Until recently, panel makers were obsessed with building bigger fabs to fabricate bigger panels. This culminated in Sharp’s Gen 10 fab, which has been a mixed success. That fab produces technically advanced panels, including the first volume implementation of photo-alignment technology. But the justification for such large substrates was the anticipation that a significant market for 65-inch and larger TVs would materialize. That hasn’t happened.
Although TV-panel prices are now recovering to some extent, prices have been low in recent months and margins have been microscopic. It would have been a startling idea even a couple of years ago, but panel-makers are finding there is more value per square inch in high-resolution smart phone displays and displays for tablet PCs. Sharp is even planning to use its Gen 8 fab for such displays, and is converting that fab to oxide-TFT to produce hi-resolution versions more economically than can be done with low-temperature polysilicon. Using such a large fab for such small displays is unprecedented.
At the recent SID show in Los Angeles, it was striking how many technology exhibits there were for 10.1-inch displays, that being the presumed de facto standard for the new generation of large tablets. There was a 10.1-inch Pixtronix field-sequential color (FSC) MEMS display (in the Samsung booth), a 10.1-inch LGD plastic LCD that weighs less two U.S. quarters (the 25-cent piece, not the financial reporting period), and a 10.1-inch Samsung LCD with high resolution and low power consumption thanks to PenTile technology. E Ink was showing its Hydis Advanced Fringe Field Switching (AFFS) LCDs in 12.1-inch. (For the purposes of this article, I will regard that as a rounding error.)
There was considerable disappointment among Apple fanboys when the iPad 2 appeared, not with a high-resolution "Retina" display but with a display having a conventional resolution of 1024×768. One reason for not going to a Retina-like pixel density in the vicinity of 300 ppi is power consumption. The Samsung/Pixtronix 10.1-inch MEMS had a resolution of 1366×768 pixels, but advertised a power consumption of "1/3 of LCD" with a color gamut of 110% (NTSC). This is credible since the MEMS display does not require energy-wasting polarizers and a color filter.

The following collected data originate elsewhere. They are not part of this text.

Fixpoint fresh_handles (tr : list Call) : bool :=
  match tr with
  | [] => true
  | CCreate h _ :: older => bool_decide (h = length older) && fresh_handles older
  | _ :: older => fresh_handles older
  end.

Definition colours_of (tr : list Call) (h : Handle) (t : Theme) : Prop :=
  ws_options tr h !! "waveColor" = Some (prop (theme_preset t) "waveColor") ∧
  ws_options tr h !! "progressColor" = Some (prop (theme_preset t) "progressColor") ∧
  ws_options tr h !! "cursorColor" = Some (prop (theme_preset t) "cursorColor").

Record MountedInv (s : Component) (h : Handle) : Prop := {
  mi_container : containerRef s = Some tt;
  mi_wavesurfer : wavesurferRef s = Some h;
  mi_record : recordRef s = Some h;
  mi_live : live (calls s) = [h];
  mi_capturing : capturing (calls s) h = isRecording s;
  mi_colours : colours_of (calls s) h (currentTheme s)
}.

Definition Inv (s : Component) : Prop :=
  create_after_destroy (calls s) = true ∧
  fresh_handles (calls s) = true ∧
  Forall setOptions_ok (calls s) ∧
  match phase s with
  | Fresh => s = initial
  | Mounted => ∃ h, MountedInv s h
  | Unmounted => live (calls s) = []
  end.

Definition touches_options (c : Call) : bool :=
  match c with
  | CCreate _ _ | CSetOptions _ _ => true
  | _ => false
  end.

(** The calls made between two moments of the same component, newest first. *)
Definition new_calls (before after : Component) : list Call :=
  take (length (calls after) - length (calls before)) (calls after).



(** A reachable component that is recording. *)
Definition recording_component : Component :=
  run Rich [(Mount, Granted); (ClickRecord, Granted)].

The 10.1-inch PenTile display had 2560×1600 pixels with high transmittance. There are indoor (300 nits with dynamic backlight control) and outdoor (600 nits) modes, and Samsung claims low power consumption.
LGD’s plastic 10.1-inch had the same image properties as a comparable glass LCD and was advertised as having 100% compatibility with the glass LCD fabrication process. The difference, beyond being "unbreakable," is that the open-cell panel is just 0.44mm thick and weighs just 28 grams, compared to 1.26mm and 130 grams for a glass cell. Add a slim backlight unit to the plastic cell and you get an all-up module thickness of 1.8mm.
In addition, there are many more-or-less conventional 10.1-inch LCDs from the usual suspects. 10.1-inch AMOLEDs are coming, too, but not yet. Regardless, 10.1-inch is one place where the action is. Increasingly for display makers, small is beautiful.